第三章 伯爵邸
50:会いたかったわ
朝食の際、グレイディに突然言われたのが、夕方にアトラリア孤児院の院長がやってくる、という伝達事項だ。あまりに唐突に言われたので、アデラは始め理解ができなかった。
「そ、そんな急に……?」
「なんだ、会いたいんじゃなかったのか?」
「それは……もちろん会いたかったんですけど」
アデラはもごもごと口ごもった。確かに、会いたいのは会いたいが、正確に言えば『行きたい』だ。来てもらうのではなく、アデラの方から行きたかったのだ。それに、グレイディの口ぶりでは、タバサたった一人しか来てくれないようだ。それならば、やはりアデラの方から出向いて皆に一気にあった方が効率が良いというもの。
だが、折角タバサとの面会の機会を設けてくれたグレイディに対し、そんな恨みがましいことを言えるわけがなく、アデラは言いたいこと全てを飲み込んだ。

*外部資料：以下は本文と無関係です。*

(** * png_to_svg: the conversion orchestrator of [src/png_to_svg.py]

    The program validates a path, opens an image with Pillow, writes a
    grayscale bitmap into a fresh temporary directory, runs the external
    [potrace] executable on it and removes the temporary files.

    The embedding is shallow: the function [png_to_svg] below follows the
    Python function line by line, in a state-and-exception monad over a
    [world] made of a file system and a trace of the effects performed.
    What the program does not implement itself (the image decoder, the
    tracing tool, the names drawn for temporary directories, the refusals
    of the operating system) is gathered in an [environment] record. *)

From Stdlib Require Import ZArith Ascii String List Bool Lia.
From stdpp Require Import base option list strings gmap.


Local Open Scope Z_scope.

(** ** Paths: [os.path.splitext] and [os.path.join] (posixpath) *)

Module Path.

(** [p.rfind(c)] with Python's convention: the last index of [c], or [-1].
    [i] is the index of the first character of [p]. *)
Fixpoint rfind_from (c : ascii) (p : string) (i : Z) : Z :=
  match p with
  | EmptyString => -1
  | String a p' =>
      let r := rfind_from c p' (i + 1) in
      if 0 <=? r then r else if Ascii.eqb a c then i else -1
  end.

Definition rfind (c : ascii) (p : string) : Z := rfind_from c p 0.

(** [p[i:i+1] != extsep]; out of range the slice is empty, hence different. *)
Definition not_dot_at (p : string) (i : Z) : bool :=
  match String.get (Z.to_nat i) p with
  | Some a => negb (Ascii.eqb a ".")
  | None => true
  end.

(** The [while filenameIndex < dotIndex] loop of [genericpath._splitext]:
    [true] when a character other than a dot is met before [dotIndex]. *)
Fixpoint skip_leading_dots (p : string) (filenameIndex dotIndex : Z)
    (fuel : nat) : bool :=
  match fuel with
  | O => false
  | S fuel' =>
      if filenameIndex <? dotIndex then
        if not_dot_at p filenameIndex then true
        else skip_leading_dots p (filenameIndex + 1) dotIndex fuel'
      else false
  end.

(** [os.path.splitext(p)] on POSIX: [sep = '/'], no [altsep], [extsep = '.']. *)
Definition splitext (p : string) : string * string :=
  let sepIndex := rfind "/" p in
  let dotIndex := rfind "." p in
  if (sepIndex <? dotIndex)
     && skip_leading_dots p (sepIndex + 1) dotIndex
          (Z.to_nat (dotIndex - (sepIndex + 1)))
  then (String.substring 0 (Z.to_nat dotIndex) p,
        String.substring (Z.to_nat dotIndex)
          (String.length p - Z.to_nat dotIndex) p)
  else (p, "").

Definition ends_with_sep (p : string) : bool :=
  match String.get (String.length p - 1) p with
  | Some a => Ascii.eqb a "/"
  | None => false
  end.

Definition starts_with_sep (p : string) : bool :=
  match p with
  | String a _ => Ascii.eqb a "/"
  | EmptyString => false
  end.

(** [os.path.join(a, b)] for two components. *)
Definition join (a b : string) : string :=
  if starts_with_sep b then b
  else if (String.length a =? 0)%nat || ends_with_sep a then a +:+ b
  else a +:+ "/" +:+ b.

(** The prefix shared by every path that [join] builds below [d]. *)
Definition below_prefix (d : string) : string :=
  if (String.length d =? 0)%nat || ends_with_sep d then d else d +:+ "/".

そうして夕方、そわそわと落ち着かない様子で部屋を行ったり来たりしていると、エリックから声がかかった。ようやくタバサが来たのだ。アデラは急いで扉を開けた。
「久しぶりね」
約二月振りに見たタバサは、少しだけ小さくなって見えた。
「もう二月も会ってないかしら? 何だか変な感じだわ」
「中へどうぞ」
会って話したいことはいろいろあったが、アデラはとりあえずタバサを部屋に引き入れた。たった二月会ってないだけなのに、どう接すれば良いか、アデラは少し困惑していた。年上には敬意を払えとか、行儀良くしろとか、パトリスに耳にたこができるほど言われ、そして身についてきた今のアデラとしては、以前のように気軽に接することができなかった。淑女としては、それは良いことなのだろうが、しかし、アデラにはそれが壁のように思えてならない。
「ここでの生活はどう? 慣れた?」
アデラの心中とは裏腹に、ソファに座るタバサはゆったりとしていた。
「それなりには。毎日勉強で忙しいけど、やりがいはあるわ」
「勉強? ここでも勉強しているの?」
「ええ。一般教養だけじゃなくって、マナーとか、ダンスとか」
「そうなの。貴族には必要なことだものね。ダンスは踊れるようになったの?」
「あんまり……うまくは。ステップがうまく踏めないの」
「激しい曲だと、脚がもつれそうになるものね。私も、若い頃に習ったきりだから、今踊れと言われても困るわ。ちゃんと継続してやらなきゃね」
ふふふとタバサは笑みを深くした。アデラもぎこちないながら、調子を取り戻していく。
「皆はどうしてるの?」
「ええ、ちゃんと元気よ。アデラのお別れ会ができず仕舞いなことは、皆すごく残念がってるけど」
「……会いたいわ」
「アトラリアには来られないの? やっぱり忙しい?」
「お爺様が許可してくれないの」
「そう……」
表情を曇らせ、タバサはティーカップをテーブルに置いた。
「外出はできるの?」
「たぶん……」
「だったら、慈善学校に行けばいいんじゃないかしら」
えっと顔を上げたアデラに対し、タバサは茶目っ気たっぷりにウインクをした。
「アトラリアに行っちゃ駄目ってことなら、こっそり学校に行けば、嘘ついたことにはならないわよね?」
だが、すぐにその楽しげな表情は消え、慌てたように両手を振る。
「あっ、こんなことを言ったらあなたのお爺様に怒られるかもしれないけど……。でも、コニー達も寂しがってるの。もし、ちょっとした外出の合間に、会いに行けることがあるのなら、行ってあげて。きっとすごく喜ぶわ。もちろん、ロージーの仕事場にも」
ロージーという名に、アデラは眉を下げた。だが、それはほんの少しのことで、タバサには気づかれなかった。取りなすようにアデラは背筋を伸ばした。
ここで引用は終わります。